_What you are asked to do:_
All lines of the listing below are to be printed again exactly.

_Dataset extract:_
(** * Secure and Private AI notebooks: the leave-one-out databases and the
      MNIST classifier

    The repository is a set of notebooks.  Two of them carry the logic that
    is verified here:

    - [differential_privacy/intro_differential_privacy.ipynb] builds, from a
      0/1 vector [ori_vec], one "parallel database" per drawn index by
      slicing around the index and concatenating the two slices, and stacks
      the databases into one matrix;
    - [Pytorch/Part 3 - Training Neural Networks (Exercises).ipynb] builds a
      feed-forward classifier with [nn.Sequential] and trains it with the
      usual zero_grad / forward / loss / backward / step loop.

    The notebooks are written against the tensor library's public interface.
    The interface is embedded as far as the cells use it: dense tensors with
    their sizes, slicing and selection along dimension 0, [torch.cat],
    [unsqueeze], the elementwise comparison, and the layers of the
    classifier.  The cells themselves are then transcribed line by line:

    - [Torch]: tensor values and the operations on them;
    - [DP]: the cells of the differential-privacy notebook on tensor values;
    - [Store]: the same cell In[20] on tensor objects that share storages,
      to state what the cell leaves untouched;
    - [NN]: the layers and the classifier;
    - [Training]: the training loop as a sequence of framework calls.

    What is random in the notebooks (the samples of [torch.rand], the
    indices of [random_], the initial parameters, the shuffled batches) is
    an input of the model. *)

From Stdlib Require Import ZArith Lia PrimFloat.
From stdpp Require Import base tactics option list numbers.

Local Open Scope Z_scope.

(** ** Dense tensors (value semantics) *)

Module Torch.

(** A tensor value: its sizes (what [t.size()] prints) and its elements in
    row-major order. *)
Record tensor (A : Type) : Type := Tensor { sizes : list Z; data : list A }.
Arguments Tensor {A} _ _.
Arguments sizes {A} _.
Arguments data {A} _.

(** Length of a list as an integer, the unit every size is counted in. *)
Definition len {A} (l : list A) : Z := Z.of_nat (length l).

(** Number of elements of a tensor of the given sizes. *)
Definition numel_of (sz : list Z) : Z := foldr Z.mul 1 sz.

(** A tensor is well formed when no size is negative and [data] holds
    exactly the elements the sizes announce. *)
Definition wf {A} (t : tensor A) : bool :=
  forallb (λ s, 0 <=? s) (sizes t) && (len (data t) =? numel_of (sizes t)).

(** [t.dim()] and [len(t)]. *)
Definition dim {A} (t : tensor A) : Z := len (sizes t).

Definition tensor_len {A} (t : tensor A) : option Z := head (sizes t).

(** Bounds of a slice with step 1, as Python's [slice.indices] computes
    them: a negative bound counts from the end, and both are clamped into
    [0, n]. *)
Definition slice_bound (n i : Z) : Z :=
  if i <? 0 then Z.max 0 (i + n) else Z.min i n.

(** [t[start:stop]] and, with [stop = None], [t[start::]]: the slice along
    dimension 0.  A zero-dimensional tensor cannot be sliced. *)
Definition slice {A} (t : tensor A) (start : Z) (stop : option Z)
  : option (tensor A) :=
  match sizes t with
  | [] => None
  | n :: rest =>
      let a := slice_bound n start in
      let b := from_option (slice_bound n) n stop in
      let m := Z.max 0 (b - a) in
      let stride := numel_of rest in
      Some (Tensor (m :: rest)
              (take (Z.to_nat (m * stride))
                 (drop (Z.to_nat (a * stride)) (data t))))
  end.

(** [t[k]]: selection along dimension 0, with Python's negative indices;
    out of range is an IndexError. *)
Definition select {A} (t : tensor A) (k : Z) : option (tensor A) :=
  match sizes t with
  | [] => None
  | n :: rest =>
      let k' := if k <? 0 then k + n else k in
      let stride := numel_of rest in
      if (0 <=? k') && (k' <? n)
      then Some (Tensor rest
                   (take (Z.to_nat stride)
                      (drop (Z.to_nat (k' * stride)) (data t))))
      else None
  end.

_Answer to the problem:_
(** * Secure and Private AI notebooks: the leave-one-out databases and the
      MNIST classifier

    The repository is a set of notebooks.  Two of them carry the logic that
    is verified here:

    - [differential_privacy/intro_differential_privacy.ipynb] builds, from a
      0/1 vector [ori_vec], one "parallel database" per drawn index by
      slicing around the index and concatenating the two slices, and stacks
      the databases into one matrix;
    - [Pytorch/Part 3 - Training Neural Networks (Exercises).ipynb] builds a
      feed-forward classifier with [nn.Sequential] and trains it with the
      usual zero_grad / forward / loss / backward / step loop.

    The notebooks are written against the tensor library's public interface.
    The interface is embedded as far as the cells use it: dense tensors with
    their sizes, slicing and selection along dimension 0, [torch.cat],
    [unsqueeze], the elementwise comparison, and the layers of the
    classifier.  The cells themselves are then transcribed line by line:

    - [Torch]: tensor values and the operations on them;
    - [DP]: the cells of the differential-privacy notebook on tensor values;
    - [Store]: the same cell In[20] on tensor objects that share storages,
      to state what the cell leaves untouched;
    - [NN]: the layers and the classifier;
    - [Training]: the training loop as a sequence of framework calls.

    What is random in the notebooks (the samples of [torch.rand], the
    indices of [random_], the initial parameters, the shuffled batches) is
    an input of the model. *)

From Stdlib Require Import ZArith Lia PrimFloat.
From stdpp Require Import base tactics option list numbers.

Local Open Scope Z_scope.

(** ** Dense tensors (value semantics) *)

Module Torch.

(** A tensor value: its sizes (what [t.size()] prints) and its elements in
    row-major order. *)
Record tensor (A : Type) : Type := Tensor { sizes : list Z; data : list A }.
Arguments Tensor {A} _ _.
Arguments sizes {A} _.
Arguments data {A} _.

(** Length of a list as an integer, the unit every size is counted in. *)
Definition len {A} (l : list A) : Z := Z.of_nat (length l).

(** Number of elements of a tensor of the given sizes. *)
Definition numel_of (sz : list Z) : Z := foldr Z.mul 1 sz.

(** A tensor is well formed when no size is negative and [data] holds
    exactly the elements the sizes announce. *)
Definition wf {A} (t : tensor A) : bool :=
  forallb (λ s, 0 <=? s) (sizes t) && (len (data t) =? numel_of (sizes t)).

(** [t.dim()] and [len(t)]. *)
Definition dim {A} (t : tensor A) : Z := len (sizes t).

Definition tensor_len {A} (t : tensor A) : option Z := head (sizes t).

(** Bounds of a slice with step 1, as Python's [slice.indices] computes
    them: a negative bound counts from the end, and both are clamped into
    [0, n]. *)
Definition slice_bound (n i : Z) : Z :=
  if i <? 0 then Z.max 0 (i + n) else Z.min i n.

(** [t[start:stop]] and, with [stop = None], [t[start::]]: the slice along
    dimension 0.  A zero-dimensional tensor cannot be sliced. *)
Definition slice {A} (t : tensor A) (start : Z) (stop : option Z)
  : option (tensor A) :=
  match sizes t with
  | [] => None
  | n :: rest =>
      let a := slice_bound n start in
      let b := from_option (slice_bound n) n stop in
      let m := Z.max 0 (b - a) in
      let stride := numel_of rest in
      Some (Tensor (m :: rest)
              (take (Z.to_nat (m * stride))
                 (drop (Z.to_nat (a * stride)) (data t))))
  end.

(** [t[k]]: selection along dimension 0, with Python's negative indices;
    out of range is an IndexError. *)
Definition select {A} (t : tensor A) (k : Z) : option (tensor A) :=
  match sizes t with
  | [] => None
  | n :: rest =>
      let k' := if k <? 0 then k + n else k in
      let stride := numel_of rest in
      if (0 <=? k') && (k' <? n)
      then Some (Tensor rest
                   (take (Z.to_nat stride)
                      (drop (Z.to_nat (k' * stride)) (data t))))
      else None
  end.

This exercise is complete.